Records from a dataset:
########################################

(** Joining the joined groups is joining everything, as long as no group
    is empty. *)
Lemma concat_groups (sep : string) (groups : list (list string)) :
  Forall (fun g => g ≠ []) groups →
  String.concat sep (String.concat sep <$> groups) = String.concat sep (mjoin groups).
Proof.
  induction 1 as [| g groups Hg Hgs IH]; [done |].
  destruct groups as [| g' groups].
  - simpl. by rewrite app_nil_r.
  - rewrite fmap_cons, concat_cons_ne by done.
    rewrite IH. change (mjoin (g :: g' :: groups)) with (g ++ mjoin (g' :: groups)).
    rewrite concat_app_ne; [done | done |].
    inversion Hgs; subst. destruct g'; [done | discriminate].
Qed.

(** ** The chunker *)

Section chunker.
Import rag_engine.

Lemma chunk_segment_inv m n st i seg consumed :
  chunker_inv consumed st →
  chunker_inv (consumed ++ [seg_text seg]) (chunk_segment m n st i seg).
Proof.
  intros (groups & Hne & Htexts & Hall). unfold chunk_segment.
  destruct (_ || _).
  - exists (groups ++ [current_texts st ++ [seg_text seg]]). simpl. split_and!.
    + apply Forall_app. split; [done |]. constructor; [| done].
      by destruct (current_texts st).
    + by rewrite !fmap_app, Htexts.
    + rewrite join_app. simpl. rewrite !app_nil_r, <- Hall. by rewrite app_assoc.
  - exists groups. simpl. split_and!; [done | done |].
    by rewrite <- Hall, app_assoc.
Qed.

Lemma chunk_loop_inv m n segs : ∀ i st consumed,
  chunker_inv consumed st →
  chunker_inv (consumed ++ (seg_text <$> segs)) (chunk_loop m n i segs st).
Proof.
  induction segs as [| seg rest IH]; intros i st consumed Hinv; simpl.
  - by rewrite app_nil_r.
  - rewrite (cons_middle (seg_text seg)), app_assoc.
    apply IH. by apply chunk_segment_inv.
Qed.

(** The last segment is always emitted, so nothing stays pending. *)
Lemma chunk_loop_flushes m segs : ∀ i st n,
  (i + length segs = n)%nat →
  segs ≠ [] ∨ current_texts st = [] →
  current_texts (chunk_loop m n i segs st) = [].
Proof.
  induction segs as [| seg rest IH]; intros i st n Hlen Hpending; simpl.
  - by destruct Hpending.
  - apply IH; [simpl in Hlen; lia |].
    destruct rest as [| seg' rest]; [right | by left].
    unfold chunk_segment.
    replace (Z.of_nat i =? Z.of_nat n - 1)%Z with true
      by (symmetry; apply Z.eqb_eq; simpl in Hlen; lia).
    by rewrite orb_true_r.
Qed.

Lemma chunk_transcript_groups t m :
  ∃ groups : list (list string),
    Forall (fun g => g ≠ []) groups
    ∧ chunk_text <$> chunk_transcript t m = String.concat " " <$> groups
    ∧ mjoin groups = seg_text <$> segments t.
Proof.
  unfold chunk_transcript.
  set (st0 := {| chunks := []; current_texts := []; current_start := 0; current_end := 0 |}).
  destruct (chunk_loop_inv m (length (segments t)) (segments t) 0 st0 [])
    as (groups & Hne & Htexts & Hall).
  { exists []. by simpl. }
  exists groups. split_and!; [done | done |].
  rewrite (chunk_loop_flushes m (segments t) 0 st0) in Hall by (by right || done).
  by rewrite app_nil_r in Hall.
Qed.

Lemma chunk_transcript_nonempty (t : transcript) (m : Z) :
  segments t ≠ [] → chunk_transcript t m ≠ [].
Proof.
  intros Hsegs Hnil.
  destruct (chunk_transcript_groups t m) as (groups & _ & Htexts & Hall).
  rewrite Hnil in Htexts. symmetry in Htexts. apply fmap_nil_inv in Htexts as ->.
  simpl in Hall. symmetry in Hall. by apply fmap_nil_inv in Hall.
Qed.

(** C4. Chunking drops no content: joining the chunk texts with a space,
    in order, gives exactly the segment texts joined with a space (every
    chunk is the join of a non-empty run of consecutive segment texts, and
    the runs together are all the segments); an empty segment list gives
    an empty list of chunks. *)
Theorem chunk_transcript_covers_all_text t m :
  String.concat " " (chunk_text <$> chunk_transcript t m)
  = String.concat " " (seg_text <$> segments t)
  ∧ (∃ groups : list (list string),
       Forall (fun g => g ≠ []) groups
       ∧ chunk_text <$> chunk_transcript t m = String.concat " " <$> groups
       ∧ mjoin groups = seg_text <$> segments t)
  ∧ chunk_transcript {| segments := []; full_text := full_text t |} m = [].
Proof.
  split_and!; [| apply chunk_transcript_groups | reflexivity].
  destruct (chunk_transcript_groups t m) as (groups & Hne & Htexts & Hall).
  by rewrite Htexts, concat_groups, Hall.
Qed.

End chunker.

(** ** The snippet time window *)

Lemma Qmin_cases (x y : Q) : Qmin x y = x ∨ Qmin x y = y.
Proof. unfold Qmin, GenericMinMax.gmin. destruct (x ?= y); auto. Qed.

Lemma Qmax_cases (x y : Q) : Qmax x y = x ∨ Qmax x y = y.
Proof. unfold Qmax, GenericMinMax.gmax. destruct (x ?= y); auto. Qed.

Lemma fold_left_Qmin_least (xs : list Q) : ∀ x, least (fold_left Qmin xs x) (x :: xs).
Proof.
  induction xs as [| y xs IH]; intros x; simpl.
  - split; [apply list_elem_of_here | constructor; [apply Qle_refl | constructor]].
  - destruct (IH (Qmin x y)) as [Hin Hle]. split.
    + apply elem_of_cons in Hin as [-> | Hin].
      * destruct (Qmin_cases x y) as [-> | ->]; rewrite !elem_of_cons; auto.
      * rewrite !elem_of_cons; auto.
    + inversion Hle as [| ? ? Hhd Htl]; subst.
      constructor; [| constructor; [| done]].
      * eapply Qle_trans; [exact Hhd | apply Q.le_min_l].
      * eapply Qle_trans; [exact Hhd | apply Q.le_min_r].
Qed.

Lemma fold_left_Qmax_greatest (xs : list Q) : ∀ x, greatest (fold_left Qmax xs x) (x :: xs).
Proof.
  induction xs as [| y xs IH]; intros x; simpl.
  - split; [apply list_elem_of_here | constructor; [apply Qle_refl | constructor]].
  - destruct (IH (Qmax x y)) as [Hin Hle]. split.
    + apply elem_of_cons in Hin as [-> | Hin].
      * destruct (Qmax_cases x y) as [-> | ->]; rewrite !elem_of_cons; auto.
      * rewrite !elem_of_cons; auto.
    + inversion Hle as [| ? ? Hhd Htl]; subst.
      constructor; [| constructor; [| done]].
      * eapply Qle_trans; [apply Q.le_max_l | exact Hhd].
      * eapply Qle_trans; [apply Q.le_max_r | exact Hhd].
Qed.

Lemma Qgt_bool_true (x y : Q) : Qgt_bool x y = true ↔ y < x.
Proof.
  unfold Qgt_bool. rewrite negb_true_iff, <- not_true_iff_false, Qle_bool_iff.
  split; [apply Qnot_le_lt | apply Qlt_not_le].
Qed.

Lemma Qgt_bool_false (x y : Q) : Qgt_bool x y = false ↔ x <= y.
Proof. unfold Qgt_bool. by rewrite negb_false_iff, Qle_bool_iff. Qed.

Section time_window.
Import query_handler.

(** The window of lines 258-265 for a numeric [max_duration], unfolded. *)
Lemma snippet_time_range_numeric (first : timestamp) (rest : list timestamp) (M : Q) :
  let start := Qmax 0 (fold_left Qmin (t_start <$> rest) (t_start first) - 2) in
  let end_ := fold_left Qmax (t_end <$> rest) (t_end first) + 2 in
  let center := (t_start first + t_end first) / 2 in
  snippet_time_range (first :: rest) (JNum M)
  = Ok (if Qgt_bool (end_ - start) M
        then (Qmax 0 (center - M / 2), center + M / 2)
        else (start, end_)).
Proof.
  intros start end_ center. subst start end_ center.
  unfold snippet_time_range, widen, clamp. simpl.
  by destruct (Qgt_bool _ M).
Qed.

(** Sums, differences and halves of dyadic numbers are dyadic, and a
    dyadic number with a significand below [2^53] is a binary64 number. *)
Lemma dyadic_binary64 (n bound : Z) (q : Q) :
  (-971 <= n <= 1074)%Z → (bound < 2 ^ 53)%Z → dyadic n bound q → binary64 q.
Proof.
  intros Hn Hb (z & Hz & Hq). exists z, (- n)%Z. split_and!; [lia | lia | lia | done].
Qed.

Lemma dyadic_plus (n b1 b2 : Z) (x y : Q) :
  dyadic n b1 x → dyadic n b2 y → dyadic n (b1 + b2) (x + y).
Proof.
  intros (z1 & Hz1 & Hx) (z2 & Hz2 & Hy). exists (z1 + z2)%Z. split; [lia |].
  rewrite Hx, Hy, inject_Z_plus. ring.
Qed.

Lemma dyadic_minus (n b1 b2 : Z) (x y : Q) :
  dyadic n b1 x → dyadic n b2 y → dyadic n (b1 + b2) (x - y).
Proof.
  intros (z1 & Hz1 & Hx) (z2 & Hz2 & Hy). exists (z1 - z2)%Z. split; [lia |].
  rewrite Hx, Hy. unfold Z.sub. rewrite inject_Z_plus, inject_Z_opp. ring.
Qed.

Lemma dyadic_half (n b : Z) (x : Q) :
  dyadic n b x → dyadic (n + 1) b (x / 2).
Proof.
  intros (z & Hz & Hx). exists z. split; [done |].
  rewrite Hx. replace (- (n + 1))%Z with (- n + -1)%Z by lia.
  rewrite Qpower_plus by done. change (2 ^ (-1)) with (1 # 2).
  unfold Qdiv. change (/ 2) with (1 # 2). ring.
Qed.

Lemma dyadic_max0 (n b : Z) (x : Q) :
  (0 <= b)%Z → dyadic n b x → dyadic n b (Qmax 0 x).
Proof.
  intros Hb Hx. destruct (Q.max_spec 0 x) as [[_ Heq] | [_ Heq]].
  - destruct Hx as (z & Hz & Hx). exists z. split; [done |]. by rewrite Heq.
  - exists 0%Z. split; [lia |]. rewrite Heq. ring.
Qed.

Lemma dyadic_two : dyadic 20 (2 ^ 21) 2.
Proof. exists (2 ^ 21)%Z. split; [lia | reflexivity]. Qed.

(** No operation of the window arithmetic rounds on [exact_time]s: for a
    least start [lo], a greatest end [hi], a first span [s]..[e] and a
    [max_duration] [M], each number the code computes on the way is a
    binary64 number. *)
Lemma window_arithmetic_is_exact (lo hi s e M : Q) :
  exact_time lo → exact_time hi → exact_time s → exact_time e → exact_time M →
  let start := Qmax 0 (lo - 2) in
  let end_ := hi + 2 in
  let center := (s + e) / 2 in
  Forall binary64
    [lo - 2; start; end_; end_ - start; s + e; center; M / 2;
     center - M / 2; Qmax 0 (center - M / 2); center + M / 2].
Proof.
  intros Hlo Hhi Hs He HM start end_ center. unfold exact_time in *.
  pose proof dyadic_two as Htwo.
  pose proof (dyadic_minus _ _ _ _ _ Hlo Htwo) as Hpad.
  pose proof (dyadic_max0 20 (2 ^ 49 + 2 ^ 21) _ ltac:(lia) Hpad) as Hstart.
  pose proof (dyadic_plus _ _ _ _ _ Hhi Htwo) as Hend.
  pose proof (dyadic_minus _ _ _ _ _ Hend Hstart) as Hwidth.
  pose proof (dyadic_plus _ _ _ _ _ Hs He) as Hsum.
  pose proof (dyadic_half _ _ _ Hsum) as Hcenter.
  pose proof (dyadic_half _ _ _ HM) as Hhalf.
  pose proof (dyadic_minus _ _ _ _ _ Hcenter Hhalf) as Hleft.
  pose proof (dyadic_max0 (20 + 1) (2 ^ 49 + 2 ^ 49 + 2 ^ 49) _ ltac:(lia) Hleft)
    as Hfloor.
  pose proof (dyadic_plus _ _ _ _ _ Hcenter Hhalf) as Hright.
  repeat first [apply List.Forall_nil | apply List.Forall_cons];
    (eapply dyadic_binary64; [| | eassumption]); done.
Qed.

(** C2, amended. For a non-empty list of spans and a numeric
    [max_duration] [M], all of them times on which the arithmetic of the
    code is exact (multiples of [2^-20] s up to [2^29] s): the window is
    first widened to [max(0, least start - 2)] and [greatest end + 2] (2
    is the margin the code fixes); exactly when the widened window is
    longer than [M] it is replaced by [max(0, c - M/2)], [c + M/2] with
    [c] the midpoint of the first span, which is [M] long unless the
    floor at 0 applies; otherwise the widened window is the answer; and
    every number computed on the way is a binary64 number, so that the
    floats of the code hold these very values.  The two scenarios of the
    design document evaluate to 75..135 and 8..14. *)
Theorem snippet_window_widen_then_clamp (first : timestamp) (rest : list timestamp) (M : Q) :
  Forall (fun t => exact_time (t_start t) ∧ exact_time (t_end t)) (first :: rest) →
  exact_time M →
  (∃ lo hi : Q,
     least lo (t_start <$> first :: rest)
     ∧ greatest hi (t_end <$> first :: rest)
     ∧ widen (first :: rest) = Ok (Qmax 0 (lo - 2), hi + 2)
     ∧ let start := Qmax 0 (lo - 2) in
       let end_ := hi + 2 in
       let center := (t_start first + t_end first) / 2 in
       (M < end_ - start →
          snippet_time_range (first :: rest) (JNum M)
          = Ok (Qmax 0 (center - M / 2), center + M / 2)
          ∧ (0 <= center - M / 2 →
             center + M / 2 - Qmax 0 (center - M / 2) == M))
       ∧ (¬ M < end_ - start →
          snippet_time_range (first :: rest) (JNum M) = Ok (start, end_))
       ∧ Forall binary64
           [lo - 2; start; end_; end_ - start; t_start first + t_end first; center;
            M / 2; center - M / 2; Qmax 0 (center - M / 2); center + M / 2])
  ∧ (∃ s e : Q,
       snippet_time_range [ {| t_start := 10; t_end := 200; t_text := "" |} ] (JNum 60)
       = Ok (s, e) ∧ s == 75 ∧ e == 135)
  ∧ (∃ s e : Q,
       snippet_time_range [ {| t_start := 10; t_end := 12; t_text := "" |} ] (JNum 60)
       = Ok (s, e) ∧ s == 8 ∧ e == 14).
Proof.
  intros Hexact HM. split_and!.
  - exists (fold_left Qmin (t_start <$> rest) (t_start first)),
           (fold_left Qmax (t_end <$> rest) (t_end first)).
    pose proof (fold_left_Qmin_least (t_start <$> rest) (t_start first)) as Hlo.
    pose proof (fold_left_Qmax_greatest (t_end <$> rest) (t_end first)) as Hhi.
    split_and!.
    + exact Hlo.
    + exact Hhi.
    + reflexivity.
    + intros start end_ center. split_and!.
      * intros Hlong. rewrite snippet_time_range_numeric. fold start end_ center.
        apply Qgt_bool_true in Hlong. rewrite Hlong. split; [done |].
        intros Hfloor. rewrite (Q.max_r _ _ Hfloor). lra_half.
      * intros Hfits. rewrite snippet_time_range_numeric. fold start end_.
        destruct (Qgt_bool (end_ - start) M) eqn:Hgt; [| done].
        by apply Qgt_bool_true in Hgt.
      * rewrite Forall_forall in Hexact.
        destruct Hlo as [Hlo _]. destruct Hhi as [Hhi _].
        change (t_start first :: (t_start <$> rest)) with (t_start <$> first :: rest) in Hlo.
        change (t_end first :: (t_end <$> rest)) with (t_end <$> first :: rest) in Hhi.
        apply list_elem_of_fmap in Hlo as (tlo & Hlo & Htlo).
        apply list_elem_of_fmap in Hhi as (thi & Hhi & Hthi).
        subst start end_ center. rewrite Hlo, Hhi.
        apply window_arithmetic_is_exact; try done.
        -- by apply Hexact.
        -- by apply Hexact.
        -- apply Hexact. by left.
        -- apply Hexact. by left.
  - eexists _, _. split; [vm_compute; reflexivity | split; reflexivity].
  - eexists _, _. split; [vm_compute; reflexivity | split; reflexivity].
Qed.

########################################

### PROBLEM TO WORK ON
Make a copy of each line in the records above that has the word "symmetry".

### RESULT
      by (symmetry; apply Z.eqb_eq; simpl in Hlen; lia).
  rewrite Hnil in Htexts. symmetry in Htexts. apply fmap_nil_inv in Htexts as ->.
  simpl in Hall. symmetry in Hall. by apply fmap_nil_inv in Hall.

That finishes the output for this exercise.